El poder de la sotana (El embajador)

Réplica y Contrarréplica
Tipografía
  • Diminuto Pequeño Medio Grande Más Grande
  • Default Helvetica Segoe Georgia Times

Capítulo 4

El Embajador 

La violencia no deja de tener

cierto parentesco con el miedo.

Arturo Graft

Capital de Estados Unidos (1924)

El clima invernal de Washington parecía haber esculpido las emociones de los dueños del dinero, la mayoría socios de las compañías petroleras. En una de las calles de la ciudad, espacio que formaba parte del trazo concebido por el ingeniero francés Pierre L'Enfant inspirándose en París, se encontraba la casa del secretario de Estado, Frank Billings Kellogg. A ella concurrió James R. Sheffield, recién nombrado embajador en México y amigo del poderoso funcionario.

            —Dependemos de ti, Jim. México está en manos de los bolcheviques —dijo el anfitrión sin preámbulo mientras servía dos vasos de güisqui—. La única oportunidad que tenemos para evitar que se afecte nuestro capital, es que tú y tu gente congelen el artículo que puede quitarnos el dominio y el control de la tierra, del subsuelo.
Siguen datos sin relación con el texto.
(** C2: against an encoder that returns at every quality of [5, 95] and
    whose output size does not decrease with the quality, the standard
    binary search (file and buffer variant) tries at most 15 qualities,
    all in [5, 95] and each the midpoint of the current bounds, going on
    above the midpoint when its encode fits the target and below it when
    not; it returns (writes) the encode of the largest tested quality
    whose size is within the target, which is then the largest quality
    of [5, 95] that fits at all; when no tested quality fits, none of
    [5, 95] does and it returns (writes) one more encode at quality 5. *)
Theorem binary_search_largest_fit (outputPath : string) :
  (forall q q', 5 <= q -> q <= q' -> q' <= 95 ->
     buffer_length (enc q) <= buffer_length (enc q')) ->
  let qs := bisection size_at target 15 5 95 in
  let best := largest_tested_fit size_at target qs in
  let result := match best with Some q => enc q | None => enc 5 end in
  let fallback := match best with Some _ => [] | None => [5] end in
  let fileRun := binarySearchQuality inst outputPath format target in
  let bufferRun := binarySearchQualityBuffer inst format target in
  events (searchLoop maxAttempts inst format target searchStart)
  = search_trace self format qs /\
  (List.length qs <= 15)%nat /\
  Forall (fun q => 5 <= q <= 95) qs /\
  outcome bufferRun = inl result /\
  tested_qualities (events bufferRun) = qs ++ fallback /\
  outcome fileRun = inl outputPath /\
  written (events fileRun) = [(outputPath, result)] /\
  tested_qualities (events fileRun) = qs ++ fallback /\
  match best with
  | Some q =>
      In q qs /\ buffer_length (enc q) <= target /\
      (forall q', In q' qs -> fits q' -> q' <= q) /\
      (forall q', 5 <= q' <= 95 -> fits q' -> q' <= q)
  | None => forall q', 5 <= q' <= 95 -> ~ fits q'
  end.
Proof.
  intros Hmono qs best result fallback fileRun bufferRun.
  destruct (searchLoop_run 15 searchStart)
    as (qs' & st' & Hrun & Hlen & Hall & Hlo & Hhi & Hf & Hnf & Hsame
        & Hmoved & Htop & Hexh); [simpl; lia | simpl; lia |].
  simpl in Hall, Hlo, Hhi, Hsame, Hmoved, Htop, Hexh.
  assert (Hqs : qs' = qs).
  { pose proof (searchLoop_bisection 15 searchStart
                  ltac:(simpl; lia) ltac:(simpl; lia)) as Hb.
    rewrite Hrun in Hb. unfold events in Hb; cbn [fst] in Hb.
    apply (f_equal tested_qualities) in Hb.
    now rewrite !tested_search_trace in Hb. }
  subst qs'.
  assert (Hdone : maxQ st' < minQ st') by (apply Hexh; reflexivity).
  (* no quality above the final upper bound fits *)
  assert (Habove : forall q', maxQ st' < q' <= 95 -> ~ fits q').
  { intros q' Hq' Hfq. destruct Htop as [Heq|[Hin Hno]]; [lia|].
    apply Hno. cbv beta.
    assert (Hr : 5 <= maxQ st' + 1 <= 95).
    { rewrite Forall_forall in Hall. specialize (Hall _ Hin). lia. }
    specialize (Hmono (maxQ st' + 1) q' ltac:(lia) ltac:(lia) ltac:(lia)).
    lia. }
  assert (Hbest : best = if minQ st' =? 5 then None
                         else Some (minQ st' - 1)).
  { unfold best. destruct (minQ st' =? 5) eqn:E5.
    - apply Z.eqb_eq in E5. apply largest_tested_fit_none.
      intros q Hin Hfq. specialize (Hf q Hin Hfq).
      rewrite Forall_forall in Hall. specialize (Hall q Hin). lia.
    - apply Z.eqb_neq in E5.
      destruct Hmoved as (Hin & Hfm & _); [lia|].
      apply largest_tested_fit_is; auto.
      intros q Hq Hfq. specialize (Hf q Hq Hfq). lia. }
  assert (Hbuf : bestBuffer st' = if minQ st' =? 5 then None
                                  else Some (enc (minQ st' - 1))).
  { destruct (minQ st' =? 5) eqn:E5.
    - apply Z.eqb_eq in E5. now apply Hsame.
    - apply Z.eqb_neq in E5. apply Hmoved. lia. }
  unfold fileRun, bufferRun, ImageCompressor.binarySearchQuality,
    ImageCompressor.binarySearchQualityBuffer.
  change ImageCompressor.maxAttempts with 15%nat.
  rewrite !bind_events, !bind_outcome, Hrun.
  rewrite !outcome_pair, !events_pair. cbv beta iota.
  unfold result, fallback. rewrite Hbest, Hbuf.
  split; [reflexivity|]. split; [exact Hlen|].
  split; [eapply Forall_impl; [|exact Hall]; simpl; intros; lia|].
  destruct (minQ st' =? 5) eqn:E5.
  - apply Z.eqb_eq in E5.
    rewrite !bind_events, !bind_outcome, !compressWithQuality_run.
    rewrite (Henc 5) by lia.
    unfold outcome, events; cbn [fst snd].
    rewrite !tested_qualities_app, !written_app, tested_search_trace,
      written_search_trace.
    repeat split; try reflexivity.
    intros q' Hq' Hfq. apply (Habove q'); [lia|exact Hfq].
  - apply Z.eqb_neq in E5.
    unfold outcome, events; cbn [fst snd].
    rewrite !tested_qualities_app, !written_app, tested_search_trace,
      written_search_trace.
    destruct Hmoved as (Hin & Hfm & _); [lia|].
    repeat split; try reflexivity; try assumption.
    + intros q Hq Hfq. specialize (Hf q Hq Hfq). lia.
    + intros q' Hq' Hfq.
      destruct (Z_le_gt_dec q' (minQ st' - 1)); [assumption|].
      exfalso. apply (Habove q'); [lia|exact Hfq].
Qed.

End SearchConvergence.

(* ------------------------------------------------------------------ *)
(** ** PNG on the standard path *)

Section PngFacts.

Import ImageCompressor.

Variable Pipeline : Type.
Variable toBuffer : Pipeline -> string -> JsObject -> Buffer + string.

Local Abbreviation pngLoop := (ImageCompressor.pngLoop Pipeline toBuffer).
Local Abbreviation optimizePNG :=
  (ImageCompressor.optimizePNG Pipeline toBuffer).

Variable inst : Pipeline.
Variable outputPath : string.
Variable target : Z.

(** The PNG encoder returns [enc config] for every configuration. *)
Variable enc : JsObject -> Buffer.
Hypothesis Henc : forall config, In config pngConfigs ->
  toBuffer inst "png" config = inl (enc config).

Local Abbreviation fits_png :=
  (fun config => buffer_length (enc config) <=? target).

Lemma pngLoop_run configs :
  (forall config, In config configs -> In config pngConfigs) ->
  pngLoop configs inst outputPath target
  = (map (fun c => EvCodec "png" c) (upto_first fits_png configs)
       ++ match find fits_png configs with
          | Some c => [EvWriteFile outputPath (enc c)]
          | None => []
          end,
     inl match find fits_png configs with
         | Some _ => Some outputPath
         | None => None
         end).
Proof.
  induction configs as [|c cs IH]; intros Hsub; [reflexivity|].
  cbn [ImageCompressor.pngLoop upto_first find].
  unfold bind at 1, codec; cbn [fst snd].
  rewrite Henc by (apply Hsub; now left).
  destruct (buffer_length (enc c) <=? target); [reflexivity|].
  rewrite IH by (intros c' Hc'; apply Hsub; now right).
  reflexivity.
Qed.

Lemma codec_calls_png cs :
  codec_calls (map (fun c => EvCodec "png" c) cs)
  = map (fun c => ("png"%string, c)) cs.
Proof. induction cs as [|c cs IH]; [reflexivity|]. simpl. now rewrite IH. Qed.

Lemma written_png cs : written (map (fun c => EvCodec "png" c) cs) = [].
Proof. induction cs as [|c cs IH]; [reflexivity|]. exact IH. Qed.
            —Lo sé, amigo, como también sé que cuento con tu apoyo y por ello estoy seguro que tendré éxito en esta misión. En unos meses tú y yo nos reuniremos en este despacho —dijo convencido de que volvería a disfrutar el aroma y sabor del güisqui que para él combinaban perfecto con el olor que despedía la piel de los sillones—. Disfrutaremos el perfume del Bolívar, que es el nuevo y excelente tabaco de Partagás. Toma, fueron hechos especialmente para ti, mi querido amigo —remarcó Sheffield entregándole la caja de esos puros que sacó de su abrigo de pelo de camello.

            Con la mueca de satisfacción que hizo más amable su rostro enrojecido por los vientos gélidos de la época, Kellogg fue a su escritorio para extraer del cajón un legajo. Bebió un sorbo del licor después de levantar el vaso en señal de brindis. Con cuidado, esmero y un pedazo de gamuza limpió los forros del expediente. Estiró los brazos ofreciéndole los papeles al visitante que observaba la liturgia sentado en el sillón de piel, justo debajo del óleo del presidente Calvin Coolidge. James Rockwell Sheffield se puso de pie y recibió los documentos; lo hizo como si su intención fuese el manifestar sin palabras su disposición y disciplina a la causa:

            —Por eso te escogimos; por tus convicciones y seguridad, Jim. Este expediente resume la historia de los grupos que gobiernan México; desde los primeros datos —los que hace cien años obtuvo el embajador Poinsett— hasta los últimos informes de nuestros espías. Incluye asimismo las costumbres de Calles y su equipo: todos los detalles que necesitas conocer. Está tan completo que encontrarás en él los rumores sobre las facultades paranormales del Presidente: aseguran nuestros espías que está en contacto con los espíritus desde antes de que la cigarrera Partagás fabricara los puros que has elogiado.

            —Qué interesante, Frank. Mira me diste una idea: ahora sé qué obsequiar a Calles cuando le presente mis cartas credenciales…

— ¿Me lo dirás?

— ¡Por supuesto!: será la historia de las hermanas Fox...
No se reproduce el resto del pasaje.